After having spent years in the academic world in pursuit of the Ph.D., many find it problematic to find employment as research bioscientists. Statistically, the odds of finding employment in the field are daunting as "only between 7% and 14% of postdoctoral researchers will achieve full academic career and secure a tenured position." A quick check at the availability of jobs and salaries wouldn't make anyone overly optimistic. The most heavily weighted positions cluster around the $30,000 range, hardly enough to pay for one's education. Narrowing down the field by pumping in "bioscientist researcher" into the equation, only 120 companies are currently accepting applications.
Yes, there are a wide-reaching variety of jobs available, but if you want to gain employment in the field of bioscience where you envision yourself to be, a number of resources can help. Sarah Blackford had drawn together "the information, tools and resources which will assist you with your career planning." Blackford does admit that "much of the information in the book is generic." Obviously when looking at the main text of the book, anyone seeking employment would benefit from the material. Career planning, introspection, examining the job market, personal and professional development, the application process, developing one curriculam vitae and résumé, preparing for the interview, and brainstorming what to do prior to beginning a job search is a no-brainer.
There are numerous, informative sidebars interspersed throughout the book in the form of figures and tables. A few I found to be rather simplistic. For example, one box contains the definitions of words and terms such as research bioscientist, doctoral student, postdoctoral researcher, career planning, and employability. I really didn't know what to make of this as the intended audience would be doctoral and postdoctoral job seekers. I simply dismissed it as filler material, poorly chosen material. Once again the sidebar with the "sixteen personality preferences derived from the MBTI" was interesting to look at, but I would expect that the employer would have more use of this sort of material than their prospective employees. Properly chosen sidebars would have strengthened this material, but instead weakened it.

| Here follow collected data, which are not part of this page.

(** Four bytes are asked for, three are left. *)
Lemma read_correct_witness :
  wp (read 3 BUFFER 4) (fun r s' => r = 3 /\ represents s' {[3 := move_to 5 wad_file]} /\
    byte_at (bytes s') BUFFER = 65) opened_wad.
Proof.
  eapply wp_mono; [apply (read_correct {[3 := wad_file]} 3 BUFFER 4 opened_wad);
    [exact opened_represents | by vm_compute |]|].
  - intros f Hf. apply lookup_singleton_Some in Hf as [_ <-]. cbn zeta. change (available wad_file 4) with 3. split.
    + apply buffer_mapped. lia.
    + intros fd f Hf. apply lookup_singleton_Some in Hf as [<- <-]. left. by vm_compute.
  - intros r s' Hr. rewrite lookup_singleton_eq in Hr. change (available wad_file 4) with 3 in Hr.
    destruct Hr as (-> & Hs & _ & _ & Hm). rewrite insert_singleton_eq in Hs. split; [done|]. split; [exact Hs|].
    unfold byte_at. by rewrite (Hm BUFFER).
Defined.

Lemma lseek_correct_witness :
  wp (lseek 3 (-1) SEEK_END) (fun r s' => r = 4 /\ represents s' {[3 := move_to 4 wad_file]}) opened_wad /\
  lseek 3 (2 ^ 63 - 1) SEEK_CUR opened_wad = Undefined.
Proof.
  pose proof (fun o w H => lseek_correct {[3 := wad_file]} 3 o w opened_wad opened_represents H) as Hl.
  rewrite lookup_singleton_eq in Hl. split.
  - eapply wp_mono; [exact (Hl (-1) SEEK_END ltac:(lia))|]. intros r s' (-> & Hs & _). split; [done|].
    by rewrite insert_singleton_eq in Hs.
  - exact (Hl (2 ^ 63 - 1) SEEK_CUR ltac:(lia)).
Defined.

Lemma writev_correct_witness :
  wp (writev 1 VECTORS 2) (fun r s' => r = 3 /\ printed (output s') = chars "abc") fresh.
Proof.
  eapply wp_mono; [apply (writev_correct 1 VECTORS [(BUFFER, 2); (BUFFER + 3, 1)] fresh)|].
  - split.
    + intros a Ha. change (16 * zlen [(BUFFER, 2); (BUFFER + 3, 1)]) with 32 in Ha.
      cbn [bytes fresh posix_init]. unfold memory_of_wad, VECTORS, WINDOW in *.
      destruct (Z.leb_spec 0xffff800000010000 a); [lia|]. destruct (Z.leb_spec 0x2000 a); [|lia].
      by apply (mapped_image 0x2000 _ (0x2000 + 32)).
    + intros i Hi. change (zlen _) with 2 in Hi. assert (i = 0 \/ i = 1) as [-> | ->] by lia; by vm_compute.
    + intros i Hi. change (zlen _) with 2 in Hi. assert (i = 0 \/ i = 1) as [-> | ->] by lia; by vm_compute.
  - reflexivity.
  - constructor; [split; [by vm_compute|]; intros _; by apply (buffer_mapped 2)|].
    constructor; [|constructor]. split; [by vm_compute|]. intros _ a Ha. apply (buffer_mapped 64); [lia|].
    cbn [fst snd] in Ha. unfold BUFFER in *. lia.
  - intros r s' Hr. cbn beta iota zeta in Hr. change (r = 3 /\ prints fresh s' (chars "abc")) in Hr.
    destruct Hr as [-> Hp]. split; [reflexivity|]. exact (passes_printed _ _ _ (prints_output _ _ _ Hp)).
Defined.

Lemma opened_fresh : exists r s,
  open boot (Some (chars "doom.wad" ++ [NUL])) 0 fresh = Ret (r, s) /\ is_open (znth (m_descriptors s) 3) = true.
Proof.
  apply wp_elim, (wp_open boot _ _ ∅); [exact fresh_represents | exact boot_modules_ok | by vm_compute | done | done|].
  intros r s' Hr. change (opened wad ∅ fresh r s') in Hr. by destruct Hr as (_ & -> & _).
Qed.

Lemma descriptors_invariant_witness :
  exists s, rtc (called boot) fresh s /\ is_open (znth (m_descriptors s) 3) = true /\ descriptors_ok boot s.
Proof.
  destruct opened_fresh as (r & s & E & Ho).
  assert (Hcall : called boot fresh s) by exact (called_once boot (Open _ 0) fresh r s I E).
  exists s. split; [exact (rtc_once _ _ Hcall)|]. split; [exact Ho|].
  apply (descriptors_invariant boot memory_of_wad {| m_sink := 1; calls := [] |} s); [|exact (rtc_once _ _ Hcall)].
  by repeat (constructor; [by vm_compute|]).
Defined.

(** A vector of no bytes at the null pointer passes the check, and prints a text nobody wrote. *)
Example writev_null_prints :
  match write 1 0 0 fresh with Ret (r, s') => r = 0 /\ printed (output s') = chars "<null>" | _ => False end.
Proof. by vm_compute. Qed.
End PosixWitnesses.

It wasn't until the appendices that the information any research bioscientist would find of value kicks in. Appendix 1 has an excellent selection of career narratives, each divided into sections that lay out career facts (job description, background), career factors, followed by commentary. Career-based narratives include ones from academia, industry, science communication, specialist and technical administration, and non-science. Appendix 2, although brief, expounds upon the value of online social media resources such as blogs (includes "free/cheap image" website resources), Twitter, Facbook, LinkedIn, and some commentary on social media snippets.
Sample CVs, followed by analysis of each one in Appendix 3, is perhaps the strongest facet of this book. The CVs are structured in response to job advertisement for a postdoctoral research scientist (research institute), scientific officer (research institute), communications manager (European science organization), trainee chartered accountant (international accounting firm), assistant professor, nutrition department (university), and an assistant professor, nutrition department (university). Keep in mind that the material is written primarily with a European bias, but is totally adaptable. There is only one example of a cover letter. Appendix 4 is an excellent listing of doctoral and postdoctoral support organisations, women in science support, and numerous informative website resources to explore. In addition to the appendices the backmatter contains an index, and additional recommended reading matter.